Tooth Fairies, Placental Guilt & Dorothy Hamill

My youngest son Nic will sit for his senior portrait tomorrow, and last week he asked me if he could get his haircut a few days before the pictures, because he wanted a chance for his hair to grow, and not look so freshly coiffed.

Wow, I thought to myself, he is really growing up. And then, the guilt set in. Every mother has it; it’s the guilt that you birth, along with the baby, and the placenta. Have I done enough for him? Have I been present enough in his life? Did I hug him enough? Did we create enough happy memories? Will he remember the time I forgot to play the Tooth Fairy, and he slept with his tooth for a week?

And then I got over it, and I asked him if I could cut his hair.

Uh. No Mom.

“Oh, come on Nic. Let me cut it. Please? I’ll get the dog clippers.”

Nic took a long drink of chocolate milk so he couldn’t laugh.

“Think about it Nic. If I messed up your hair, at least you could always look back at your Senior Portrait and know your mother loved you. And she tried. She really tried. Oh Nic, just think about the memories!”

Nic, tried so hard not to laugh, he snorted chocolate milk through his nose.
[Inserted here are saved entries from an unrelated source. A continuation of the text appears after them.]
(* ===== verification/Index.v ===== *)
(** * Index: the landing page ([src/src/pages/Index.tsx])

    The page builds a constant array of three featured services and a
    constant list of eight categories, and renders a badge per category and a
    [ServiceCard] per featured service, keyed by the service's id.  The
    timestamps of the featured services are six separate calls of
    [new Date().toISOString()]; [clock k] is the value of the [k]-th call, in
    evaluation order. *)

From S2P Require Import Prelude Entities.

Module Index.

(** The [featuredServices] array. *)
Definition featuredServices (clock : nat -> string) : list Service.t :=
  [Service.mk "1" "mock" "Digital Marketing Strategy"
     "Comprehensive digital marketing strategies to boost your online presence and drive conversions."
     "Marketing" "$2,500" "New York, NY" true (clock 0) (clock 1)
     (Some (Service.mk_owner "MarketPro Solutions" "Marketing Expert"));
   Service.mk "2" "mock" "Web Development & Design"
     "Custom web applications and responsive designs that engage users and drive business growth."
     "Development" "$5,000" "San Francisco, CA" true (clock 2) (clock 3)
     (Some (Service.mk_owner "TechCraft Studios" "Dev Team"));
   Service.mk "3" "mock" "Financial Consulting"
     "Expert financial advisory services to optimize your business finances and investment strategies."
     "Finance" "$1,200" "Chicago, IL" true (clock 4) (clock 5)
     (Some (Service.mk_owner "FinanceWise Inc" "Finance Advisor"))].

Definition categories : list string :=
  ["Marketing"; "Development"; "Design"; "Finance"; "Consulting"; "Legal"; "HR"; "Sales"].

(** What a control does when used: the effects of its handler, if it has
    one.  Other pages navigate; the landing page attaches no handler. *)
Inductive effect := Navigate (path : string).

Inductive control_kind := KInput | KButton | KBadge.

#[global] Instance control_kind_eq_dec : EqDecision control_kind.
Proof. solve_decision. Defined.

Record control := mk_control {
  c_kind : control_kind;
  c_label : string;                       (** button text, badge text or placeholder *)
  c_handler : option (list effect)        (** [onClick] / [onChange], when present *)
}.

(** The rendered page: [<Header />], [<Hero />], then four sections.  The
    search [Input] is uncontrolled (no [value], no [onChange]); no button
    or badge has an [onClick]. *)
Record view := mk_view {
  search : control;
  filters : control;
  badge_keys : list string;
  badges : list control;
  featured_title : string;
  featured_text : string;
  card_keys : list string;
  cards : list Service.t;
  view_all : control;
  why_title : string;
  why_text : string;
  features : list (string * string);      (** the three cards: title and text *)
  cta_title : string;
  cta_text : string;
  cta_buttons : list control
}.

Definition Index_render (clock : nat -> string) : view :=
  let fs := featuredServices clock in
  {| search := mk_control KInput "Search for services, companies, or keywords..." None;
     filters := mk_control KButton "Filters" None;
     badge_keys := categories;
     badges := (fun c => mk_control KBadge c None) <$> categories;
     featured_title := "Featured Services";
     featured_text := "Discover top-rated services from verified businesses ready to help you grow";
     card_keys := Service.id <$> fs;
     cards := fs;
     view_all := mk_control KButton "View All Services" None;
     why_title := "Why Choose BizConnect?";
     why_text := "The platform built specifically for B2B service discovery and networking";
     features :=
       [("Verified Businesses",
         "All businesses are thoroughly vetted and verified to ensure quality and reliability.");
        ("Targeted Matching",
         "Our AI-powered system matches you with the most relevant services for your needs.");
        ("Quality Assurance",
         "Read reviews, compare ratings, and make informed decisions with transparent feedback.")];
     cta_title := "Ready to Grow Your Business Network?";
     cta_text := "Join thousands of businesses already connecting, collaborating, and growing together on BizConnect.";
     cta_buttons := [mk_control KButton "Start Free Today" None; mk_control KButton "Learn More" None] |}.

(** Every control of the page. *)
Definition controls (v : view) : list control :=
  [search v; filters v] ++ badges v ++ [view_all v] ++ cta_buttons v.

End Index.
And last Friday afternoon, Nic went by himself to get his hair cut by some random beginner, at one of those coupon-mill-style haircut places, next door to the Winn Dixie.

I didn’t notice Nic’s haircut until the next day.

“Oh my God Nic, your hair looks like an old lady’s wig! Did you let the girl finish? Did you tell the stylist you wanted a Dorothy Hamill haircut? Holy crap!”

Uh, Mom, who is Dorothy Hamill? And yes, I let her finish. You know, you’re really doing a number on my self-esteem here.

“Oh geez. Sorry Nic. Well, don’t worry, we will get Ms. Tanya to fix it on Monday. Until then, wear a hat.”

(eye-roll)

And then I felt guilty again. I should have went with Nic to get his haircut, even though he would have been mortified because he likes to pretend he was hatched from an egg, and he doesn’t have a mother.

Nic has always pretended to be motherless. Nic is a quiet kid, like his Dad. And well, I’m un-quiet. Once, when Nic was in the first grade, he told his teacher, his mother was in Iraq. And when Nic got home from school that day, I found a note from his teacher addressed to Hubs: Nic said his mom was in Iraq, and I just wanted to let you know about the family support groups available… I’m not kidding. I wasn’t even out of town.

But I should have gone with Nic to get his haircut anyway. Or at least I should have made a point to notice his new haircut on Friday, when there was still time to fix it. Or I should have taken him to my stylist, Tanya, even if he went kicking and screaming.

Will he remember the time he wore The Dorothy Hamill Wedge for a weekend?